Desde el espacio, el océano puede parecer una superficie casi plana que únicamente se agita con las olas. Debajo, sin embargo, existen remolinos, frentes y corrientes capaces de desplazar enormes cantidades de agua no solo horizontalmente, sino también hacia arriba y hacia abajo.
Un nuevo estudio publicado en Communications Earth & Environment ha conseguido observar con un nivel de detalle inédito esa dimensión vertical en el océano Austral. Los investigadores detectaron movimientos que alcanzan al menos los 900 metros de profundidad y que, en algunos puntos, superan los 150 metros de desplazamiento diario.
No se trata de una estructura sólida de 900 metros ni de una especie de columna desconocida bajo la Antártida. Es un sistema de corrientes verticales formado por agua que asciende y desciende dentro de regiones estrechas del océano, algunas de apenas diez kilómetros de ancho. Según el estudio, indica Phys.org, estas estructuras pueden conectar rápidamente la superficie con capas profundas.
El satélite solo veía la superficie, pero los robots completaron la imagen

La investigación fue dirigida por Andrew F. Thompson, oceanógrafo físico del Instituto de Tecnología de California. Su equipo coordinó una campaña de cinco semanas al sur de Australia con el paso del satélite SWOT, una misión conjunta de la NASA y la agencia espacial francesa CNES.
Según la NASA, SWOT fue diseñado para medir pequeñas variaciones en la altura de la superficie del mar con una resolución superior a la de los satélites altimétricos convencionales. Esas diferencias permiten identificar remolinos, frentes y otras estructuras oceánicas de tamaño relativamente reducido.
El satélite, sin embargo, no puede mirar directamente hasta 900 metros bajo el agua. Para reconstruir lo que ocurría en profundidad, los científicos desplegaron planeadores submarinos autónomos que midieron temperatura, salinidad y densidad mientras subían y bajaban por la columna oceánica.
Después combinaron esos registros con la altura de la superficie captada por SWOT y con un modelo dinámico del océano. El resultado fue una reconstrucción tridimensional de corrientes que hasta ahora resultaban extremadamente difíciles de medir de manera directa.
Corrientes estrechas, profundas y sorprendentemente rápidas

Los resultados muestran que los movimientos verticales no se limitan a las capas más superficiales. Según escriben los investigadores en Phys.org, alcanzan gran profundidad, aparecen en estructuras horizontales de solo diez kilómetros y superan con frecuencia los 150 metros diarios en los primeros 1.000 metros del océano.
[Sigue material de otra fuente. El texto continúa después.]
(* ===== verification/FibDecoder.v ===== *)
(** * FIB decoder: labels, FIB processing, loading state and queries

    src/src/base/decoder/fib_decoder_fig1.cpp (FIG type 1), fib_decoder.cpp
    (process_FIB, resets, loading state machine, queries) and the label
    conversion of src/src/base/backend/charsets.cpp.  The two Qt conversions that
    charsets.cpp calls are the argument [qt].

    The invariant of the configuration is in FibInvariant.v, the theorems on the
    whole decoder in FibProperties.v. *)
From stdpp Require Import gmap.
From S2P Require Import Prelude BitExtractors Protection Backend FibConfig FibFig0.
Open Scope Z_scope.

(** ** charsets.cpp *)
Definition ebuLatinToUcs2 : list Z := [
  0; 280; 302; 370; 258; 278; 270; 536; 538; 266; 10; 11; 288; 313; 379; 323;
  261; 281; 303; 371; 259; 279; 271; 537; 539; 267; 327; 282; 289; 314; 380; 130;
  32; 33; 34; 35; 322; 37; 38; 39; 40; 41; 42; 43; 44; 45; 46; 47;
  48; 49; 50; 51; 52; 53; 54; 55; 56; 57; 58; 59; 60; 61; 62; 63;
  64; 65; 66; 67; 68; 69; 70; 71; 72; 73; 74; 75; 76; 77; 78; 79;
  80; 81; 82; 83; 84; 85; 86; 87; 88; 89; 90; 91; 366; 93; 321; 95;
  260; 97; 98; 99; 100; 101; 102; 103; 104; 105; 106; 107; 108; 109; 110; 111;
  112; 113; 114; 115; 116; 117; 118; 119; 120; 121; 122; 171; 367; 187; 317; 294;
  225; 224; 233; 232; 237; 236; 243; 242; 250; 249; 209; 199; 350; 223; 161; 376;
  226; 228; 234; 235; 238; 239; 244; 246; 251; 252; 241; 231; 351; 287; 305; 255;
  310; 325; 169; 290; 286; 283; 328; 337; 336; 8364; 163; 36; 256; 274; 298; 362;
  311; 326; 315; 291; 316; 304; 324; 369; 368; 191; 318; 176; 257; 275; 299; 363;
  193; 192; 201; 200; 205; 204; 211; 210; 218; 217; 344; 268; 352; 381; 208; 319;
  194; 196; 202; 203; 206; 207; 212; 214; 219; 220; 345; 269; 353; 382; 273; 320;
  195; 197; 198; 338; 375; 221; 213; 216; 222; 330; 340; 262; 346; 377; 356; 240;
  227; 229; 230; 339; 373; 253; 245; 248; 254; 331; 341; 263; 347; 378; 357; 295
].

Definition EbuLatin : Z := 0.
Definition UnicodeUcs2 : Z := 6.
Definition UnicodeUtf8 : Z := 15.
Definition is_charset_valid (iCharset : Z) : bool :=
  (iCharset =? EbuLatin) || (iCharset =? UnicodeUcs2) || (iCharset =? UnicodeUtf8).

(** [QString::fromUtf8(p, n)] and [QString::fromUtf16(p, n)]: memory from the
    pointer on, and a length. *)
Record QtText := mkQt { fromUtf8 : list Z -> Z -> list Z; fromUtf16 : list Z -> Z -> list Z }.

Fixpoint strlen (buf : list Z) : Z :=
  match buf with [] => 0 | b :: buf => if b =? 0 then 0 else 1 + strlen buf end.

Definition to_QString_using_charset (qt : QtText) (ipBuffer : list Z) (iCharset size : Z) : list Z :=
  let length := u16 (if size =? -1 then strlen ipBuffer else size) in
  if iCharset =? UnicodeUcs2 then fromUtf16 qt ipBuffer length
  else if iCharset =? UnicodeUtf8 then fromUtf8 qt ipBuffer length
  else map (fun i => rd ebuLatinToUcs2 (rd ipBuffer i)) (seqZ 0 length).

(** ** fib_decoder.cpp: labels *)

(** [QString::resize(n, ' ')] *)
Definition qresize (n : nat) (s : list Z) : list Z := take n s ++ replicate (n - length s) 32.

(** The characters selected by the flag field, most significant bit first. *)
Definition short_name (flags : Z) (name : list Z) : list Z :=
  flat_map (fun bitIdx => if Z.testbit flags (15 - bitIdx) then [rd name bitIdx] else []) (seqZ 0 16).

(** [None] is the return value false. *)
Definition extract_character_set_label (qt : QtText) (d : list Z) (iLabelOffs : Z) : option SFig1_DataField :=
  let Charset := getBits_4 d 8 in
  if negb (is_charset_valid Charset) then None
  else
    let label := map (fun i => getBits_8 d (iLabelOffs + 8 * i)) (seqZ 0 16) ++ [0] in
    let CharFlagField := getBits d (iLabelOffs + 16 * 8) 16 in
    let Name := qresize 16 (to_QString_using_charset qt label Charset (-1)) in
    Some (mk_df Charset Name (qresize 8 (short_name CharFlagField Name)) CharFlagField).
En términos cotidianos, esa velocidad puede parecer lenta. Dentro del océano, sin embargo, supone un transporte vertical muy intenso. Una masa de agua podría recorrer varios centenares de metros en pocos días, arrastrando consigo calor, carbono, oxígeno y nutrientes.
El mecanismo está relacionado con los frentes oceánicos y los pequeños remolinos que se forman cuando masas de agua con distinta temperatura o densidad se encuentran. Aunque esas estructuras pueden medir solo unos kilómetros, generan desequilibrios capaces de empujar el agua hacia capas profundas o devolverla hacia la superficie.
Estudios anteriores ya habían indicado que los remolinos oceánicos de pequeña escala podían producir velocidades verticales importantes. La diferencia es que ahora la combinación de SWOT y los planeadores permite observar su extensión tridimensional en una región decisiva para el clima global.
Un ascensor oceánico para el calor y el carbono
El océano Austral rodea completamente la Antártida y conecta las grandes cuencas del Atlántico, el Pacífico y el Índico. También absorbe una parte importante del exceso de calor y del dióxido de carbono incorporado al sistema climático.
Las corrientes verticales funcionan como ascensores naturales. Cuando el agua superficial desciende, puede transportar calor y carbono hacia el interior del océano, donde permanecen almacenados durante periodos prolongados. Cuando asciende, puede llevar nutrientes desde las profundidades hasta zonas iluminadas, favoreciendo el crecimiento del fitoplancton.
Según los investigadores, conocer mejor estos movimientos permitirá calcular con mayor precisión cuánto calor y carbono está absorbiendo el océano y cómo cambiará ese almacenamiento en el futuro.
El trabajo no ha descubierto una estructura física desconocida bajo la Antártida. Ha revelado algo quizá más importante: que movimientos invisibles y relativamente estrechos pueden conectar la superficie con casi un kilómetro de profundidad. Esa circulación oculta puede desempeñar un papel mucho mayor del previsto en la regulación del clima y de los ecosistemas marinos.